## YOUR TASK
Your task is to find every line in the records that holds the string "existsb" and copy it.

## SUPPLIED DATA

Definition to_connectivity_config (c : IceServerConfig) : ConnectivityConfig := {|
  default_stun := default_stun ConnectivityConfig_default;
  default_turn := default_turn ConnectivityConfig_default;
  overrides := {| eo_stun := head (is_stun_servers c);
                  eo_turn := tu_endpoint <$> head (is_turn_servers c) |}
|}.

(** ** Signed bytes *)

Definition push_optional_string : option string → bytes := optional framed_str.

Definition turn_server_bytes (t : TurnServerConfig) : bytes :=
  framed_str (tu_endpoint t) ++ push_optional_string (tu_username t)
  ++ push_optional_string (tu_credential t)
  ++ push_optional_string (tu_credential_expires_at t).

Definition ice_signing_bytes (p : IceEndpointPolicy) : bytes :=
  as_bytes "discrypt-ice-endpoint-policy-v1"
  ++ counted_list framed_str (ip_stun_servers p)
  ++ counted_list turn_server_bytes (ip_turn_servers p).

Section credentials.
Context `{HmacSha1, Base64, Rfc3339}.

(** ** Time-limited credentials *)

Definition parsed_credential_expiry (t : TurnServerConfig) :
    result (option datetime) TransportError :=
  match tu_credential_expires_at t with
  | None => Ok None
  | Some value =>
      match dt_parse_rfc3339 value with
      | Some e => Ok (Some e)
      | None => ice_error "TURN credential expiry must be RFC3339"
      end
  end.
(* ===== verification/ConnPolicy.v ===== *)
(** * Connectivity policies

    [crates/transport/src/policy.rs]: the signaling adapters and ICE profile a scope (app,
    direct message, group, channel, invite) uses, their validation, the precedence between
    scopes, and the rendezvous topics derived for providers. *)

From S2P Require Import Prelude Collections Bytes Framing StrOps Crypto Transport IcePolicy.

(** ** Enumerations *)

Inductive SignalingAdapterKind := KMqtt | KNostr | KIpfsPubsub | KQuicRendezvous.

#[export] Instance SignalingAdapterKind_eq_dec : EqDecision SignalingAdapterKind.
Proof. solve_decision. Defined.

Definition kind_canonical_name (k : SignalingAdapterKind) : string :=
  match k with
  | KMqtt => "mqtt"
  | KNostr => "nostr"
  | KIpfsPubsub => "ipfs_pubsub"
  | KQuicRendezvous => "discrypt_quic_rendezvous"
  end.

Inductive ConnectivityScopeLevel :=
| LevelAppDefault | LevelDm | LevelGroup | LevelChannel | LevelInviteBootstrap.

#[export] Instance ConnectivityScopeLevel_eq_dec : EqDecision ConnectivityScopeLevel.
Proof. solve_decision. Defined.

Definition level_name (l : ConnectivityScopeLevel) : string :=
  match l with
  | LevelAppDefault => "app_default"
  | LevelDm => "dm"
  | LevelGroup => "group"
  | LevelChannel => "channel"
  | LevelInviteBootstrap => "invite_bootstrap"
  end.

Inductive ProviderMetadataPosture := HashedTopic | RandomTopic | EpochRotatingTopic.

Inductive AdapterFallbackBehavior := TryAll | FirstHealthy | ManualOnly.

#[export] Instance AdapterFallbackBehavior_eq_dec : EqDecision AdapterFallbackBehavior.
Proof. solve_decision. Defined.

Inductive SignalingEndpointSecurity := SecProductionTls | SecLocalDevLoopback | SecSelfHosted.

Definition policy_error {A} (detail : string) : result A TransportError :=
  Err (InvalidConnectivityPolicy detail).

Definition reject_policy (fails : bool) (detail : string) : result unit TransportError :=
  reject_if fails (InvalidConnectivityPolicy detail).

(** ** Field validators *)

Definition validate_commitment (value : string) : result unit TransportError :=
  reject_policy
    (negb (str_len value =? 64) || negb (forallb is_ascii_hexdigit (as_bytes value)))
    "scope and endpoint commitments must be 64 hex characters".

Definition validate_profile_id (value : string) : result unit TransportError :=
  reject_policy
    (bool_decide (value = ""%string) || (96 <? str_len value)
     || negb (bool_decide (trim value = value)) || negb (forallb is_token_char (as_bytes value)))
    "profile ids must be trimmed ASCII token strings".

Definition validate_endpoint_text (value : string) : result unit TransportError :=
  reject_policy
    (bool_decide (value = ""%string) || (1024 <? str_len value)
     || negb (bool_decide (trim value = value)) || contains_space (as_bytes value))
    "signaling endpoints must be non-empty, trimmed, and whitespace-free".

Definition is_loopback_cleartext (value : string) : bool :=
  existsb (λ p, starts_with p value)
    ["http://127.0.0.1:"; "ws://127.0.0.1:"; "mqtt://127.0.0.1:"]%string
  || existsb (λ p, starts_with p value) ["http://[::1]:"; "ws://[::1]:"; "mqtt://[::1]:"]%string
  || starts_with "/ip4/127.0.0.1/" value || starts_with "/ip6/::1/" value.

Definition is_ipfs_public_direct_peer_multiaddr (value : string) : bool :=
  let value := default value (strip_prefix "libp2p://" value) in
  (starts_with "/ip4/" value || starts_with "/ip6/" value)
  && str_contains "/tcp/" value && str_contains "/p2p/" value.

(** Non-empty and trimmed. *)
Definition bad_label (value : string) : bool :=
  is_blank value || negb (bool_decide (trim value = value)).

(** ** Scopes *)

Record ConversationScope := {
  cs_level : ConnectivityScopeLevel;
  cs_scope_id_commitment : string;
  cs_parent_scope_commitment : option string
}.

Definition scope_validate (s : ConversationScope) : result unit TransportError :=
  check (match cs_level s with
         | LevelAppDefault =>
             reject_policy (negb (bool_decide (cs_scope_id_commitment s = "app_default"%string)))
               "app default scope must use the app_default commitment label"
         | _ => validate_commitment (cs_scope_id_commitment s)
         end) in
  match cs_parent_scope_commitment s with
  | Some parent => validate_commitment parent
  | None => Ok tt
  end.

Definition conversation_scope_new (level : ConnectivityScopeLevel) (commitment : string) :
    result ConversationScope TransportError :=
  let s := {| cs_level := level; cs_scope_id_commitment := commitment;
              cs_parent_scope_commitment := None |} in
  check scope_validate s in Ok s.

Definition with_parent_scope_commitment (s : ConversationScope) (parent : string) :
    result ConversationScope TransportError :=
  let s' := {| cs_level := cs_level s; cs_scope_id_commitment := cs_scope_id_commitment s;
               cs_parent_scope_commitment := Some parent |} in
  check scope_validate s' in Ok s'.

(** ** Providers and adapters *)

Definition DEFAULT_PROVIDER_MAX_MESSAGE_BYTES : N := 64 * 1024.

Record ProviderRetryBackoffPolicy := {
  pb_initial_ms : N;
  pb_max_ms : N;
  pb_multiplier : N;
  pb_max_attempts : N
}.

Definition ProviderRetryBackoffPolicy_default : ProviderRetryBackoffPolicy := {|
  pb_initial_ms := 250; pb_max_ms := 5000; pb_multiplier := 2; pb_max_attempts := 5
|}.

Definition provider_backoff_validate (p : ProviderRetryBackoffPolicy) :
    result unit TransportError :=
  reject_policy
    ((pb_initial_ms p =? 0) || (pb_max_ms p <? pb_initial_ms p) || (pb_multiplier p <? 1)
     || (pb_max_attempts p =? 0) || (10 <? pb_max_attempts p))
    "provider retry backoff must be bounded and monotonic".

Record AdapterTrustLabel := { tl_label : string; tl_posture : string }.

Definition trust_label_new (label posture : string) : result AdapterTrustLabel TransportError :=
  check reject_policy (bad_label label || bad_label posture)
    "trust labels must be non-empty and trimmed" in
  Ok {| tl_label := label; tl_posture := posture |}.

Record SignalingProviderEndpoint := {
  pe_endpoint : Endpoint;
  pe_security : SignalingEndpointSecurity;
  pe_operator_label : option string;
  pe_max_message_bytes : option N;
  pe_retained_presence : bool;
  pe_trust_fingerprint : option string;
  pe_retry_backoff : ProviderRetryBackoffPolicy
}.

## ANSWER SPACE
  existsb (λ p, starts_with p value)
  || existsb (λ p, starts_with p value) ["http://[::1]:"; "ws://[::1]:"; "mqtt://[::1]:"]%string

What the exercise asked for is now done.